Password and User Login Policies
A robust password policy is an essential first step when building a secure web-based system. Use the options provided by Follett to tighten the Destiny password policy within your school district. Destiny controls all security measures for your district from the Password Policies page.
To access these controls:
- Log in as the Destiny Administrator.
- Select Setup > District Options sub-tab.
- Next to Password Policies, click Edit.
- Consider the following options:
Define a Strict Password Policy
Security vulnerability can occur if users select common terms as their password fields. Using the Password Policies options, you can configure Destiny to enforce a strict password policy.
- To require users to choose passwords that are 8 characters or greater in length and include a mixture of digits and letters, select the Strong password required checkbox.

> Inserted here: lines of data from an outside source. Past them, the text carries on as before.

(* ===== verification/SocketCalls.v ===== *)
(** * The socket layer: calls on open sockets (src/kvm/linux-5.15.178/net/socket.c)

    bind, listen, connect, getsockname, getpeername, sendto, recvfrom, setsockopt,
    getsockopt and shutdown, with the look-up of the descriptor and the copies of socket
    addresses between user memory and the kernel.  The state is the user memory and the
    trace of what the call did: references taken and given back, security hooks asked,
    operations of the protocol called.  Protocols, security hooks and the control group
    programs are parameters: what a protocol receives for recvfrom and what an option
    shows for getsockopt are answers of theirs, which the call writes to user memory; the
    data a protocol sends are not modelled.  User memory changes only by the call. *)

From S2P Require Import Prelude.
From S2P Require Import SockOpt.
From S2P Require Import SockOptSpec.
From S2P Require Import SockOptRead.

Definition SS_SIZE : Z := 128.  (* sizeof(struct sockaddr_storage) *)
Definition SOL_SOCKET : Z := 1.
Definition MSG_DONTWAIT : Z := 0x40.
Definition O_NONBLOCK : Z := 0x800.
Definition EIOCBQUEUED : Z := 529.
Definition MAX_RW_COUNT : Z := 0x7ffff000.
Definition SO_GET_FILTER_NR : Z := 26.

(** The operations of a socket that the calls reach, with their arguments. *)
Inductive sop :=
| OpBind (address : list Z) (addrlen : Z)
| OpListen (backlog : Z)
| OpConnect (address : list Z) (addrlen flags : Z)
| OpGetname (peer : bool)
| OpSend (name : option (list Z)) (namelen flags : Z)
| OpRecv (want_name : bool) (flags ubuf size : Z)
| OpSetsockopt (level optname : Z) (optval : option Z) (optlen : Z)
| OpGetsockopt (level optname optval optlen : Z)
| OpShutdown (how : Z).

(** The security hook of each. *)
Inductive kind :=
| KBind | KListen | KConnect | KGetsockname | KGetpeername | KSend | KRecv | KSetsockopt | KGetsockopt | KShutdown.
Definition kind_of (o : sop) : kind :=
  match o with
  | OpBind _ _ => KBind | OpListen _ => KListen | OpConnect _ _ _ => KConnect
  | OpGetname peer => if peer then KGetpeername else KGetsockname
  | OpSend _ _ _ => KSend | OpRecv _ _ _ _ => KRecv | OpSetsockopt _ _ _ _ => KSetsockopt
  | OpGetsockopt _ _ _ _ => KGetsockopt | OpShutdown _ => KShutdown
  end.
#[export] Instance kind_eq_dec : EqDecision kind.
Proof. solve_decision. Defined.

(** A call takes and gives back a reference to the file, asks a hook, calls an operation,
    gets an option value from a control group program and frees it. *)
Inductive ev := EvGet | EvPut | EvHook (k : kind) | EvOp (o : sop) | EvAlloc | EvFree.

(** What a descriptor is; [light]: fdget took a reference (FDPUT_FPUT). *)
Inductive fdres := NoFile | NotSock (light : bool) | IsSock (light : bool) (f_flags : Z).

(** What the calls meet.  [getname] and [recv] answer a length or an error, and what is in
    the address storage then, [recv_data] the bytes the protocol hands to the iterator;
    [bpf_set] the result and the arguments after the program, and whether it left a value
    in the kernel; [sol_get] answers for an option of the socket level and the user's
    length the result, the bytes to copy and the length to report; [proto_get] is the
    getsockopt of a protocol, which works on user memory itself; [bpf_get] answers for the
    result and the greatest length the result, and the value when the program gives one
    ([bpf_on]: there are such programs). *)
Record env := Env {
  fdtab : Z -> fdres;
  garbage : list Z;
  audit : Z;
  import_range : Z -> Z -> Z;
  sec : kind -> Z;
  somaxconn : Z;
  op_ret : sop -> Z;
  getname : bool -> Z * list Z;
  recv : Z * Z * list Z;
  compat : bool;
  bpf_set : Z -> Z -> Z -> Z * Z * Z * Z * bool;
  bpf_get : Z -> Z -> Z * option (list Z);
  custom_sol_socket : bool;
  has_setsockopt : bool; has_getsockopt : bool;
  recv_data : list Z;
  sol_get : Z -> Z -> Z * list Z * option Z;
  proto_get : Z -> Z -> Z -> Z -> gmap Z Z -> Z * gmap Z Z;
  bpf_on : bool
}.

(** ** User memory *)

(** copy_from_user: the bytes, padded with zeros from the first that cannot be read, and
    how many were not copied. *)
Fixpoint copy_from_user (m : gmap Z Z) (a : Z) (n : nat) : list Z * nat :=
  match n with
  | O => ([], O)
  | S n' => match m !! a with
            | Some b => let '(l, rest) := copy_from_user m (a + 1) n' in (b :: l, rest)
            | None => (replicate n 0, n)
            end
  end.
Lemma length_set_at n v l : (n + length v <= length l)%nat -> length (set_at n v l) = length l.
Proof. intros H. unfold set_at. rewrite !length_app, length_take, length_drop. lia. Qed.
Lemma take_set_at n k v l : (k <= n)%nat -> (n <= length l)%nat -> take k (set_at n v l) = take k l.
Proof. intros H1 H2. unfold set_at. rewrite take_app_le by (rewrite length_take; lia). rewrite take_take. f_equal. lia. Qed.
Lemma proper_wandev e a m : proper e SIOCWANDEV a m (compat_siocwandev e a m).
Proof.
  unfold compat_siocwandev. destruct (get_user_ifreq e m a) as [err|[ifr d]] eqn:Eg; [quiet_by (@nil act)|].
  destruct (copy_from_user m (a + 24) 4) as [p [|k]]; [|quiet_by (@nil act)].
  destruct (get_user_ifreq_spec e m a ifr d Eg) as [Hl _].
  set (ifr1 := set_at 24 (le_bytes 8 (le_value p)) ifr).
  assert (length ifr1 = IFREQ) as Hs.
  { unfold ifr1. rewrite length_set_at; [done|]. rewrite length_le_bytes, Hl. unfold IFREQ. lia. }
  assert (take 16 ifr1 = take 16 ifr) as Ht by (apply take_set_at; rewrite ?Hl; unfold IFREQ; lia).
  destruct (dev_ioctl e SIOCWANDEV ifr1 0) as [[err ifr'] need] eqn:Ed.
  destruct (Z.eqb_spec err 0) as [->|];
    [|apply (proper_dev e SIOCWANDEV a m [] _ d ifr); [done|done|done|set_solver|constructor|by left]].
  destruct (put_user_ifreq e _ _ a) as [r1 m1] eqn:Ep.
  destruct r1; (apply (proper_dev e SIOCWANDEV a m [] _ d ifr); [done|done|done|set_solver|constructor|];
    right; rewrite Ed; split; [done|]; eauto).
Qed.
Lemma proper_ifr_data e cmd a m : proper e cmd a m (compat_ifr_data_ioctl e cmd a m).
Proof.
  unfold compat_ifr_data_ioctl. destruct (negb (is_socket_ioctl_cmd e cmd)); [quiet_by (@nil act)|].
  destruct (get_user_ifreq e m a) as [err|[ifr d]] eqn:Eg; [quiet_by (@nil act)|].
  destruct (get_user_ifreq_spec e m a ifr d Eg) as [Hl _].
  apply (proper_dev e cmd a m [] _ d ifr); [done| | |set_solver|constructor|by left].
  - rewrite length_set_at; [done|]. rewrite length_le_bytes, Hl. unfold IFREQ. lia.
  - apply take_set_at; rewrite ?Hl; unfold IFREQ; lia.
Qed.
Lemma proper_trans e cmd a m : in_u 32 a -> proper e cmd a m (compat_sock_ioctl_trans e cmd a m).
Proof.
  intros Ha. unfold compat_sock_ioctl_trans. rewrite (wrapu_id 32 a Ha).
  destruct (_ && _)%bool; [apply proper_sock_ioctl|].
  destruct (_ || _)%bool; [unfold old_bridge_ioctl; destruct (get_user m a); quiet_by (@nil act)|].
  destruct (Z.eqb_spec cmd SIOCWANDEV) as [->|]; [apply proper_wandev|].
  destruct ((cmd =? SIOCGSTAMP_OLD) || _)%bool; [apply proper_stamp|].
  case_bool_decide; [apply proper_ifr_data|]. case_bool_decide; [apply proper_sock_ioctl|].
  case_bool_decide; [apply proper_do_ioctl|quiet_by (@nil act)].
Qed.
(** A handler of the protocol or of the wireless extensions is asked first. *)
Lemma proper_after e cmd a m log o : Forall (fun x => ~ is_dev x /\ x <> AOpenNs) log ->
  proper e cmd a (effects e log m) o -> proper e cmd a m (let '(r, m', log') := o in (r, m', log ++ log')).
Proof.
  destruct o as [[r m'] log']. intros Hl (H1 & H2 & H3 & H4). unfold proper. rewrite effects_app.
  split; [done|]. split; [|split].
  - rewrite Forall_forall in Hl. intros [H|H]%elem_of_app; [by destruct (Hl _ H)|by apply H2].
  - intros pre c ifr d post (pre' & -> & ->)%first_dev; [|by eapply Forall_impl; [exact Hl|]; intros ? []|done].
    rewrite effects_app. by apply (H3 pre' c ifr d post).
  - intros Hne. destruct (H4 Hne) as [H|[H|(c & ifr & d & H & H0)]]; [by left|by right; left|].
    right. right. exists c, ifr, d. split; [apply elem_of_app; by right|done].
Qed.
Lemma proper_compat e cmd a m : in_u 32 a -> proper e cmd a m (compat_sock_ioctl e cmd a m).
Proof.
  intros Ha. unfold compat_sock_ioctl.
  assert (forall log, Forall (fun x => ~ is_dev x /\ x <> AOpenNs) log ->
    proper e cmd a m (let '(r, m', log') := compat_sock_ioctl_trans e cmd a (effects e log m) in (r, m', log ++ log'))) as Hpre.
  { intros log Hl. by apply proper_after, proper_trans. }
  destruct (compat_ioctl e) as [f|]; unfold acted; destruct (_ && _)%bool; destruct (_ =? _); cbn [app].
  - apply (Hpre [ACompatProto cmd; AWext cmd]). repeat constructor; simpl; (tauto || done).
  - quiet_by [ACompatProto cmd; AWext cmd].
  - apply (Hpre [ACompatProto cmd]). repeat constructor; simpl; (tauto || done).
  - quiet_by [ACompatProto cmd].
  - apply (Hpre [AWext cmd]). repeat constructor; simpl; (tauto || done).
  - quiet_by [AWext cmd].
  - apply (Hpre []). constructor.
  - quiet_by (@nil act).
Qed.

(** (C34) An ioctl on a socket, by a native or a 32-bit caller.  Handlers of other parts of the
    kernel (the protocol, the wireless extensions, SIOCGIFCONF, the driver of a device, time
    stamps) may write to user memory themselves, also when they fail; beyond what the handlers
    that were called did, memory changes only inside the request that the caller passed, of the
    size that is right for the caller, and there only if the device accepted the request or the
    owner was asked for (a copy that meets a bad page on the way stays partly done).  The device
    is asked at most once, after all others, and only with a whole request read from the
    caller's memory, for the interface named in it; the network namespace is opened only with
    CAP_NET_ADMIN. *)
Theorem ioctl_contained e cmd a m :
  proper e cmd a m (sock_ioctl e cmd a m) /\ (in_u 32 a -> proper e cmd a m (compat_sock_ioctl e cmd a m)).
Proof. split; [apply proper_sock_ioctl|apply proper_compat]. Qed.

(** SIOCGIFCONF fills a buffer at 100 beside the request at 0; a private request of 32 bytes at
    0 is answered in place. *)
Definition ienv0 : ienv :=
  IEnv true (fun _ => - ENOIOCTLCMD) None true (fun _ _ => 0) (fun _ ifr _ => (0, map (fun _ => 1) ifr, true)) (fun _ => true)
    true (fun _ => 0) (fun _ => 0) 1 None None None None false 0 0 true
    (fun x m => match x with AIfconf => <[100:=7]> m | _ => m end).
Definition imem : gmap Z Z := list_to_map ((fun i => (Z.of_nat i, 9)) <$> seq 0 33) ∪ {[100 := 9]}.
Lemma ioctl_contained_witness :
  (compat_sock_ioctl ienv0 SIOCGIFCONF 0 imem).1.2 = <[100:=7]> imem /\
  (exists r m' log, compat_sock_ioctl ienv0 SIOCDEVPRIVATE 0 imem = (r, m', log) /\ m' !! 31 = Some 1 /\ m' !! 32 = Some 9 /\
    proper ienv0 SIOCDEVPRIVATE 0 imem (r, m', log)).
Proof.
  split; [vm_compute; reflexivity|].
  destruct (ioctl_contained ienv0 SIOCDEVPRIVATE 0 imem) as [_ H].
  destruct (compat_sock_ioctl ienv0 SIOCDEVPRIVATE 0 imem) as [[r m'] log] eqn:E.
  exists r, m', log. split; [reflexivity|].
  assert (m' = (compat_sock_ioctl ienv0 SIOCDEVPRIVATE 0 imem).1.2) as -> by (rewrite E; reflexivity).
  split; [vm_compute; reflexivity|]. split; [vm_compute; reflexivity|]. rewrite E. apply H. unfold in_u; lia.
Defined.

End Ioctl.

Module Async.

Definition SIGIO : Z := 29.
Definition SIGURG : Z := 23.
Inductive wake := SOCK_WAKE_WAITD | SOCK_WAKE_SPACE | SOCK_WAKE_IO | SOCK_WAKE_URG.
#[global] Instance wake_eq_dec : EqDecision wake.
Proof. solve_decision. Defined.

(** The wait queue of a socket: the files and descriptors to notify, the flag SOCK_FASYNC of the
    sock, the bits SOCKWQ_ASYNC_WAITDATA and SOCKWQ_ASYNC_NOSPACE; the signals sent, with the
    reason, and how often a sender noted that it lacks space. *)
Record wq := WQ {
  fasync_list : list (Z * Z); SOCK_FASYNC : bool; waitdata : bool; nospace : bool;
  signals : list (wake * Z * Z); noted : Z
}.

Section Async.
(** fasync_helper adds or removes the entry of a file. *)
Context (fasync_helper : Z -> Z -> bool -> list (Z * Z) -> list (Z * Z)).

Definition sock_fasync (has_sk : bool) (fd filp : Z) (on : bool) (q : wq) : Z * wq :=
  if negb has_sk then (- EINVAL, q)
  else
    let l := fasync_helper fd filp on (fasync_list q) in
    (0, WQ l (negb (bool_decide (l = []))) (waitdata q) (nospace q) (signals q) (noted q)).

Definition kill_fasync (how : wake) (sig band : Z) (q : wq) : wq :=
  WQ (fasync_list q) (SOCK_FASYNC q) (waitdata q) (nospace q) (signals q ++ [(how, sig, band)]) (noted q).
Definition clear_nospace (q : wq) : wq := WQ (fasync_list q) (SOCK_FASYNC q) (waitdata q) false (signals q) (noted q).
Definition sock_wake_async (q : option wq) (how : wake) (band : Z) : Z * option wq :=
  match q with
  | None => (-1, None)
  | Some q =>
      if bool_decide (fasync_list q = []) then (-1, Some q)
      else
        (0, Some match how with
                 | SOCK_WAKE_WAITD => if waitdata q then q else kill_fasync how SIGIO band q
                 | SOCK_WAKE_SPACE => if negb (nospace q) then q else kill_fasync how SIGIO band (clear_nospace q)
                 | SOCK_WAKE_IO => kill_fasync how SIGIO band q
                 | SOCK_WAKE_URG => kill_fasync how SIGURG band q
                 end)
  end.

Note: This setting does not invalidate existing passwords.
- To enforce your district's password change policy, use the Login expires field.
Define a Password Lockout Policy
An effective defense against automated password discovery tools is to temporarily disable a user account after a specific number of invalid login attempts.
- To configure the login security to match your district's security needs:
- Select a number from the Login attempts allowed drop-down.
- Enter the number of minutes to disable the account in the Login lockout delay field.
Example: If you select 2 from the drop-down and enter a 5 in the Login lockout delay field, then, after two failed login attempts, Destiny will lock the user's account for 5 minutes.
- To require users to choose passwords that are 8 characters or greater in length and include a mixture of digits and letters, select the Strong password required checkbox.
- Click Save.
Advanced Security Options
If your district needs to configure the system to deal with a denial-of-service attack, Follett offers powerful tools that can help. However, the configuration can be complex and requires a consultative engagement with the Follett School Solutions, Inc. technical team. Such a solution will be tailored to the specific needs of your district, your network infrastructure, and your user's specific searching and transaction patterns. The configurable settings include:
- HTTP Session Creation Governor, limiting the number of new session that can be created per second
- Total Web Request Size Filter, preventing overflow attack
- Limit percentage of total thread pool available to Guest
- Limit percentage of total thread pool available to external IP addresses
These settings, while highly beneficial in prevention of a network attack, can be misconfigured without extensive research and a benchmark of your Destiny installation. These settings can also unintentionally restrict the usefulness and performance of the Destiny system. Contact Follett Technical Support for more details.
Conclusion
Security of your system is central to protecting your district’s data. Security is especially critical as the pace of technology changes and installations become more complex. To ensure your system remains reliable and to protect data integrity, Follett will continue to implement safeguards that enhance the security of your Destiny system.